La reciente propuesta del Gobierno español para regular la figura del «agente de igualdad» ha generado un gran interés y debate en el ámbito laboral y social. Este anteproyecto de ley, que busca facilitar la acreditación de hasta 40.925 personas como agentes de igualdad, ha sido diseñado para promover la igualdad de género en el entorno laboral, permitiendo que profesionales de diversos campos puedan acceder a esta nueva figura sin necesidad de un título específico en estudios de género. A continuación, se detallan los aspectos más relevantes de esta iniciativa y su impacto potencial en el mercado laboral.
### Un Nuevo Marco para la Acreditación
El anteproyecto establece un régimen transitorio que permitirá a los interesados acreditar su experiencia profesional y poseer una titulación superior, aunque no esté directamente relacionada con el género, para poder ejercer como agentes de igualdad. Esta medida es especialmente significativa, ya que incluye a un amplio espectro de profesionales, desde responsables de recursos humanos hasta sindicalistas, que han trabajado en planes de igualdad sin tener formación específica en el área.
El procedimiento de acreditación será gestionado por las comunidades autónomas, y se estima que el coste administrativo por persona será de aproximadamente 25 euros. Este enfoque busca no solo facilitar el acceso a la acreditación, sino también reducir las barreras económicas que podrían limitar la participación de profesionales en este ámbito.
La memoria de impacto normativo del Gobierno destaca que esta medida no solo busca regular la profesión, sino también darle mayor relevancia y profesionalización, lo que podría contribuir a mejorar la igualdad en el entorno laboral. La creación de un marco normativo claro para los agentes de igualdad es un paso importante hacia la consolidación de esta figura en el mercado laboral español.
### Diversidad de Perfiles Aceptados
Uno de los aspectos más llamativos de esta nueva legislación es la diversidad de perfiles que podrán optar a la acreditación como agentes de igualdad. Según la memoria de impacto, se incluyen no solo a aquellos que ya trabajan en el ámbito de la igualdad, sino también a profesionales que, aunque no estén dedicados exclusivamente a este campo, han acumulado experiencia relevante en la materia.
Esto significa que personas que han desempeñado funciones en recursos humanos, prevención de riesgos laborales, o incluso delegados sindicales que han participado en la elaboración de planes de igualdad, podrán acceder a la acreditación. Esta apertura podría resultar en un aumento significativo en el número de agentes de igualdad en España, lo que a su vez podría tener un impacto positivo en la implementación de políticas de igualdad en diversas organizaciones.

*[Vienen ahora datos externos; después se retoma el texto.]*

Lemma workflow_actions_pinned_witness : pinned_action (default "" (assoc 0 actions)).
Proof.
  destruct (workflow_actions_pinned (H := DemoStd.demo_std) (H0 := Demo.decoder (Demo.release id))
    (H1 := Demo.demo_os) "/repo" Demo.tree) as [_ Hall]; [vm_compute; reflexivity|].
  destruct (Hall "/repo/.github/workflows/release.yml") as (text & document & _ & Hdoc & Hpin);
    [apply (bool_decide_eq_true_1 _); vm_compute; reflexivity|].
  injection Hdoc as <-.
  refine (proj2 (proj2 (Hpin (Demo.step id 0) (Demo.scalar "uses") (Demo.scalar (default "" (assoc 0 actions))) _ _ _) eq_refl));
    [|done|left].
  apply (within_child _ (Demo.steps id)); [|done|left].
  apply (within_value _ (Demo.build id) (Demo.scalar "steps")); [|done|right; right; left].
  apply (within_value _ (Demo.jobs id) (Demo.scalar "build")); [|done|left].
  apply (within_value _ (Demo.workflow id) (Demo.scalar "jobs")); [|done|right; right; right; left].
  apply (within_child _ (Demo.release id)); [apply within_self|done|left].
Defined.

Sin embargo, esta flexibilidad también ha suscitado críticas. Algunos expertos argumentan que permitir la acreditación a personas sin una formación específica en estudios de género podría diluir la calidad y la efectividad de las políticas de igualdad. La preocupación radica en que, si bien la experiencia es valiosa, la falta de una formación académica sólida en el tema podría limitar la capacidad de estos agentes para abordar de manera efectiva las complejidades de la igualdad de género en el entorno laboral.

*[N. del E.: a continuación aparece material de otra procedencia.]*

Definition parseQuotaResponse (response : quotaWireResponse) (observedAt : Time)
    : res quotaSnapshot :=
  if bool_decide (wr_Success response = Some false)
  then errorf "upstream marked response unsuccessful" else
  if negb (bool_decide (wr_Code response = ""))
     && negb (bool_decide (ParseInt (wr_Code response) = Some 200))
  then errorf "invalid response code" else
  let st := foldl (scan_limit observedAt) quotaScan_init (wd_Limits (wr_Data response)) in
  match qc_weekly st with
  | None =>
      errorf (first_nonempty (qc_weeklyErr st) "missing required weekly quota limit")
  | Some weekly =>
      let plan := first_nonempty (normalizeUpstreamPlan (wd_Level (wr_Data response)))
                    (normalizeUpstreamPlan (wd_PlanName (wr_Data response))) in
      match qc_fiveHour st with
      | Some fiveHour =>
          Ok {| sn_Plan := plan; sn_FiveHour := fiveHour; sn_FiveHourError := "";
                sn_Weekly := weekly; sn_ObservedAt := observedAt |}
      | None =>
          let reason := first_nonempty (qc_fiveHourErr st) (Join (qc_unmatchedErrs st) "; ") in
          let reason := first_nonempty reason "missing required five-hour quota limit" in
          Ok {| sn_Plan := plan; sn_FiveHour := zero_window; sn_FiveHourError := reason;
                sn_Weekly := weekly; sn_ObservedAt := observedAt |}
      end
  end.

(** ** The request *)

Section Fetch.
Context `{GoStd}.
Context (decode_quota : string → option quotaWireResponse).

Definition validateQuotaEndpoint (endpoint : string) (allowTestEndpoint : bool) : res unit :=
  match url_Parse endpoint with
  | None => errorf "invalid quota endpoint"
  | Some parsed =>
      if url_HasUser parsed || negb (bool_decide (url_RawQuery parsed = ""))
         || negb (bool_decide (url_Fragment parsed = ""))
      then errorf "invalid quota endpoint"
      else if allowTestEndpoint && bool_decide (url_Scheme parsed = "http")
              && (bool_decide (url_Hostname parsed = "127.0.0.1")
                  || bool_decide (url_Hostname parsed = "localhost"))
      then Ok ()
      else if negb (bool_decide (url_Scheme parsed = "https"))
              || negb (bool_decide (url_Host parsed = "api.z.ai"))
              || negb (bool_decide (url_Path parsed = "/api/monitor/usage/quota/limit"))
      then errorf "invalid quota endpoint"
      else Ok ()
  end.

Definition quota_request (endpoint key : string) : http_request :=
  {| hr_Method := "GET"; hr_URL := endpoint; hr_Authorization := "Bearer " +:+ key;
     hr_Accept := "application/json" |}.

### Implicaciones para el Futuro
El anteproyecto de ley no solo busca regular la figura del agente de igualdad, sino que también plantea la posibilidad de crear una carrera universitaria específica en estudios de género. Este paso sería fundamental para consolidar la profesionalización de esta figura y garantizar que los futuros agentes de igualdad cuenten con una formación adecuada y especializada.
Además, el Gobierno ha señalado que, a largo plazo, se espera que la creación de esta carrera contribuya a unificar criterios a nivel nacional en la formación de agentes de igualdad. Esto podría facilitar la implementación de políticas de igualdad en las empresas y organizaciones, asegurando que todos los agentes cuenten con un conocimiento sólido y actualizado sobre las mejores prácticas en este ámbito.

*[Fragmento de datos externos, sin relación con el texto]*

Record config_valid (cfg : pluginConfig) : Prop := {
  cv_threshold : 1 <= pc_ThresholdPercent cfg <= 100;
  cv_refresh : minute <= pc_QuotaRefresh cfg <= 3 * minute;
  cv_maxAge : pc_QuotaRefresh cfg + pc_QuotaRefresh cfg / 2 < pc_AuthoritativeMaxAge cfg
              <= int64_max;
  cv_suspend : 0 < pc_SuspendDuration cfg <= int64_max;
  cv_fallback : 0 < pc_FallbackCooldown cfg <= int64_max;
  cv_retention : 7 * day < pc_StateRetention cfg <= int64_max;
  cv_defaultPlan : pc_DefaultPlan cfg = "" ∨ known_plan (pc_DefaultPlan cfg);
  cv_overrides : Forall (override_valid (pc_DefaultPlan cfg)) (pc_Accounts cfg);
  cv_names : NoDup (named_keys (pc_Accounts cfg));
}.

Lemma normalizePlan_cases raw :
  normalizePlan raw = "" ∨ known_plan (normalizePlan raw) ∨ normalizePlan raw = "custom".
Proof.
  unfold normalizePlan, known_plan. case_bool_decide as Hin; [|by left].
  rewrite !elem_of_cons, elem_of_nil in Hin. tauto.
Qed.

Lemma normalizePlan_idemp raw : normalizePlan (normalizePlan raw) = normalizePlan raw.
Proof.
  destruct (normalizePlan_cases raw) as [->|[[->|[->| ->]]| ->]]; by vm_compute.
Qed.

Lemma normalizePlan_empty : normalizePlan "" = "".
Proof. by vm_compute. Qed.

Lemma maxPollInterval_eq base :
  minute <= base <= 3 * minute → maxPollInterval base = base + base / 2.
Proof.
  unfold minute, second, maxPollInterval. intros.
  assert (0 <= base / 2 <= base) by (split; [apply Z.div_pos|apply Z.div_le_upper_bound]; lia).
  rewrite Z.quot_div_nonneg by lia.
  rewrite (wrap64_id (base / 2)), wrap64_id; unfold in_int64, int64_min, int64_max; lia.
Qed.

Lemma parsePositiveDuration_range `{GoStdLaws} name raw fallback d :
  0 < fallback <= int64_max →
  parsePositiveDuration name raw fallback = Ok d → 0 < d <= int64_max.
Proof.
  unfold parsePositiveDuration. intros Hf. case_match; [by intros [= <-]|].
  destruct (parse_duration _) as [v|] eqn:Hp; [|done].
  apply parse_duration_range in Hp. unfold in_int64, int64_min in Hp.
  case_match; [done|]. intros [= <-]. crush_bool. lia.
Qed.

Lemma override_bucket_given credits :
  bool_decide (is_Some credits) && negb (validCreditBucket (default 0 credits)) = false →
  ∀ c, credits = Some c → validCreditBucket c = true.
Proof. intros Hb c ->. cbn in Hb. by apply negb_false_iff in Hb. Qed.

Lemma bucket_given credits :
  (∀ c : Z, credits = Some c → validCreditBucket c = true) → bucket_ok (default 0 credits).
Proof. destruct credits as [c|]; [intros Hc; right; by apply Hc|by left]. Qed.

Lemma bucket_required credits : bucket_ok credits → credits ≠ 0 → validCreditBucket credits = true.
Proof. by intros [?|?]. Qed.

Lemma validateAccountOverride_valid input defaultPlan o :
  defaultPlan = "" ∨ known_plan defaultPlan →
  validateAccountOverride input defaultPlan = Ok o → override_valid defaultPlan o ∧ override_from defaultPlan input o.
Proof.
  intros Hdef. unfold validateAccountOverride.
  destruct (bool_decide (TrimSpace (ra_KeySuffix input) = "")) eqn:Hsuffix; [done|].
  destruct (_ && bool_decide (normalizePlan (ra_Plan input) = "")) eqn:Hgiven; [done|].
  set (plan := if decide (normalizePlan (ra_Plan input) = "") then _ else _).
  assert ((plan = "" ∧ defaultPlan = "" ∨ known_plan plan ∨ plan = "custom")
    ∧ (ra_Plan input = "" ∧ plan = defaultPlan
       ∨ plan = ToLower (TrimSpace (ra_Plan input)) ∧ plan ∈ ["lite"; "pro"; "max"; "custom"])) as [Hplan Hread].
  { subst plan. destruct (decide (normalizePlan (ra_Plan input) = "")) as [Hnone|Hsome].
    - split; [destruct Hdef; [by left|by right; left]|]. left. crush_bool. destruct Hgiven; crush_bool; by split.
    - split; [destruct (normalizePlan_cases (ra_Plan input)) as [?|[?|?]]; [done|by right; left|by right; right]|].
      right. unfold normalizePlan in *. by case_bool_decide. }
  destruct (_ && negb (validCreditBucket (default 0 (ra_FiveHourCredits input)))) eqn:Hf; [done|].
  destruct (_ && negb (validCreditBucket (default 0 (ra_WeeklyCredits input)))) eqn:Hw; [done|].
  pose proof (override_bucket_given _ Hf) as Hfive. pose proof (override_bucket_given _ Hw) as Hweek.
  pose proof (bucket_given _ Hfive) as Hf'. pose proof (bucket_given _ Hweek) as Hw'.
  destruct (bool_decide (plan = "custom") && _) eqn:Hc; [done|].
  destruct (bool_decide (plan = "") && _) eqn:He; [done|].
  intros [= <-]. crush_bool. split; [|by split]. split; cbn; [done|apply TrimSpace_idemp|].
  destruct Hplan as [[? ?]|[?|?]]; [|by left|]; right;
    (split; [tauto|destruct Hc, He; crush_bool; try done; split; by apply bucket_required]).
Qed.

La necesidad de una formación específica se hace aún más evidente al considerar que España no alcanzará la igualdad entre hombres y mujeres hasta el año 2062, según un estudio reciente. Este dato subraya la urgencia de implementar medidas efectivas que promuevan la igualdad de género en todos los sectores, y la figura del agente de igualdad podría desempeñar un papel crucial en este proceso.
### Consideraciones Finales
La propuesta del Gobierno para regular la figura del agente de igualdad representa un avance significativo en la lucha por la igualdad de género en el entorno laboral en España. Sin embargo, es fundamental que se mantenga un equilibrio entre la apertura a diversos perfiles y la necesidad de garantizar una formación adecuada y especializada en estudios de género. La implementación efectiva de esta ley podría tener un impacto duradero en la promoción de la igualdad en el trabajo, pero requerirá un compromiso continuo por parte de todas las partes involucradas para asegurar su éxito.